- **EXERCISE BRIEF**
You are asked to write out the entries exactly as they are given.

- **TASK DATA**
Lemma step_heartbeat_response_safe c m r i result c' r' :
  core_inv c -> message_ok m ->
  tr_step_heartbeat_response c m r i = (result, c', r') ->
  result = SALTS_OK /\ core_inv c' /\ core_le c c' /\ (keeps_fit r r' \/ adds 1 r r').
Proof.
  intros Hi Hm. unfold tr_step_heartbeat_response.
  assert (forall res, (SALTS_OK, c, r) = (res, c', r') ->
    res = SALTS_OK /\ core_inv c' /\ core_le c c' /\ (keeps_fit r r' \/ adds 1 r r'))
    as Hsame.
  { intros res [= <- <- <-]. do 3 (split; [done|]). by left. }
  destruct (c_term c <? m_term m).
  { intros [= <- <- <-]. split; [done|].
    destruct (become_follower_safe c (m_term m) (mo_term m Hm) Hi).
    do 2 (split; [done|]). by left. }
  destruct (negb _ || negb _) eqn:Hg; [by apply Hsame|].
  rewrite orb_false_iff, !negb_false_iff, role_eqb_eq in Hg. destruct Hg as [Hr _].
  destruct (m_granted m && _); [by apply Hsame|].
  set (inflight := if type_eqb _ _ then _ else _).
  destruct (_ && (inflight <? 0)); [by apply Hsame|].
  destruct (_ && negb _); [by apply Hsame|].
  set (c1 := if tr_raft_membership_is_voter _ _ then _ else c).
  assert (quiet c c1) as Hq.
  { subst c1. case_match; [apply quiet_recent_active|done]. }
  clearbody c1. destruct (safe_quiet _ _ Hq Hi) as [Hi1 Hl1].
  destruct (m_granted m).
  - destruct (acknowledge_safe c1 m r i Hi1) as (c2 & r2 & -> & Hi2 & Hl2 & Ha2).
    { by rewrite (same_role Hq). }
    apply respond_safe; [done|by etrans|done].
  - set (next := rejected_next _ _ _ _). clearbody next. set (c2 := set_next _ _ _).
    assert (quiet c1 c2) as Hq2.
    { etrans; [|apply quiet_set_next]. apply quiet_set_window. intros _.
      apply window_wf_reset. }
    clearbody c2. destruct (safe_quiet _ _ Hq2 Hi1) as [Hi2 Hl2].
    apply respond_safe; [done|by etrans|apply adds_refl].
Qed.

End Follower.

- **OUTPUT OF THE EXERCISE**
Lemma step_heartbeat_response_safe c m r i result c' r' :
  core_inv c -> message_ok m ->
  tr_step_heartbeat_response c m r i = (result, c', r') ->
  result = SALTS_OK /\ core_inv c' /\ core_le c c' /\ (keeps_fit r r' \/ adds 1 r r').
Proof.
  intros Hi Hm. unfold tr_step_heartbeat_response.
  assert (forall res, (SALTS_OK, c, r) = (res, c', r') ->
    res = SALTS_OK /\ core_inv c' /\ core_le c c' /\ (keeps_fit r r' \/ adds 1 r r'))
    as Hsame.
  { intros res [= <- <- <-]. do 3 (split; [done|]). by left. }
  destruct (c_term c <? m_term m).
  { intros [= <- <- <-]. split; [done|].
    destruct (become_follower_safe c (m_term m) (mo_term m Hm) Hi).
    do 2 (split; [done|]). by left. }
  destruct (negb _ || negb _) eqn:Hg; [by apply Hsame|].
  rewrite orb_false_iff, !negb_false_iff, role_eqb_eq in Hg. destruct Hg as [Hr _].
  destruct (m_granted m && _); [by apply Hsame|].
  set (inflight := if type_eqb _ _ then _ else _).
  destruct (_ && (inflight <? 0)); [by apply Hsame|].
  destruct (_ && negb _); [by apply Hsame|].
  set (c1 := if tr_raft_membership_is_voter _ _ then _ else c).
  assert (quiet c c1) as Hq.
  { subst c1. case_match; [apply quiet_recent_active|done]. }
  clearbody c1. destruct (safe_quiet _ _ Hq Hi) as [Hi1 Hl1].
  destruct (m_granted m).
  - destruct (acknowledge_safe c1 m r i Hi1) as (c2 & r2 & -> & Hi2 & Hl2 & Ha2).
    { by rewrite (same_role Hq). }
    apply respond_safe; [done|by etrans|done].
  - set (next := rejected_next _ _ _ _). clearbody next. set (c2 := set_next _ _ _).
    assert (quiet c1 c2) as Hq2.
    { etrans; [|apply quiet_set_next]. apply quiet_set_window. intros _.
      apply window_wf_reset. }
    clearbody c2. destruct (safe_quiet _ _ Hq2 Hi1) as [Hi2 Hl2].
    apply respond_safe; [done|by etrans|apply adds_refl].
Qed.

End Follower.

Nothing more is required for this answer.